(* ===== verification/HistoryRequest.v ===== *)
(** * Asking the phone for history ([history_ondemand.go])

    The handler of /api/history: the message a request is anchored on, the chats it
    names, and its answers.  What the phone then sends is [HistorySync]. *)
From S2P Require Import Prelude Jid Http ChatPolicy Archive Messages.
#[local] Open Scope Z_scope.

(** [HistoryRequest]. *)
Record HistoryRequest := { ReqChat : string; Count : Z; BeforeMessageID : option string }.

Definition defaultHistoryCount : Z := 50.
Definition maxHistoryCount : Z := 500.

Definition clampHistoryCount (n : Z) : Z :=
  if n <=? 0 then defaultHistoryCount else if maxHistoryCount <? n then maxHistoryCount else n.

(** ** Anchors *)

(** The first row a query yields: the least by [lt], the earlier one of equals. *)
Definition least (lt : key * message_row → key * message_row → bool) (l : list (key * message_row)) : option (key * message_row) :=
  foldl (λ best kr, match best with None => Some kr | Some b => if lt kr b then Some kr else best end) None l.

Definition of_chat (chat : string) (t : messages) : list (key * message_row) := filter (λ kr, kr.1.2 = chat) (map_to_list t).

Definition older (a b : key * message_row) : bool := timestamp a.2 <? timestamp b.2.

(** The chat, the id ("" for a bare time), the owner and the time of an anchor. *)
Record anchor := { a_chat : string; a_id : string; a_own : bool; a_time : Z }.

Definition anchor_of (kr : key * message_row) : anchor := {| a_chat := kr.1.2; a_id := kr.1.1; a_own := is_from_me kr.2; a_time := timestamp kr.2 |}.

(** [oldestStoredMessage]: under the two spellings, the chat's own first.  The rows of the
    model carry readable times; the answer to an unreadable one is not modelled. *)
Definition oldestStoredMessage (chat twin : string) (t : messages) : option anchor :=
  let one := if String.eqb chat "" then None else least older (of_chat chat t) in
  let other := if String.eqb twin "" || String.eqb twin chat then None else least older (of_chat twin t) in
  match one, other with
  | Some a, Some b => Some (anchor_of (if older b a then b else a))
  | Some a, None => Some (anchor_of a)
  | None, b => anchor_of <$> b
  end.

(** Pointer rows are no anchors. *)
Definition is_pointer (r : message_row) : bool := bool_decide (media_type r ∈ ["reaction"; "poll_vote"]).

Definition by_time_and_id (a b : key * message_row) : bool :=
  (timestamp a.2 <? timestamp b.2) || ((timestamp a.2 =? timestamp b.2) && String.ltb a.1.1 b.1.1).

(** The rows of a chat after a time that may follow a target. *)
Definition successors (chat : string) (after : Z) (t : messages) : list (key * message_row) :=
  filter (λ kr, after < timestamp kr.2 ∧ is_pointer kr.2 = false) (of_chat chat t).

(** [repairHistoryAnchor]: the target is in the chat or in its twin; the anchor is the
    message after it, or the next second. *)
Definition repairHistoryAnchor (chat twin target : string) (t : messages) : option anchor :=
  let found := match t !! (target, chat) with
               | Some r => Some (chat, r)
               | None => (λ r, (twin, r)) <$> t !! (target, twin)
               end in
  (λ cr : string * message_row,
     match least by_time_and_id (successors cr.1 (timestamp cr.2) t) with
     | Some kr => anchor_of kr
     | None => {| a_chat := cr.1; a_id := ""; a_own := false; a_time := timestamp cr.2 + 1 |}
     end) <$> found.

***

TO DO -> Determine how many lines above hold the word "least", then give only that number.

ANSWER SPACE -> 5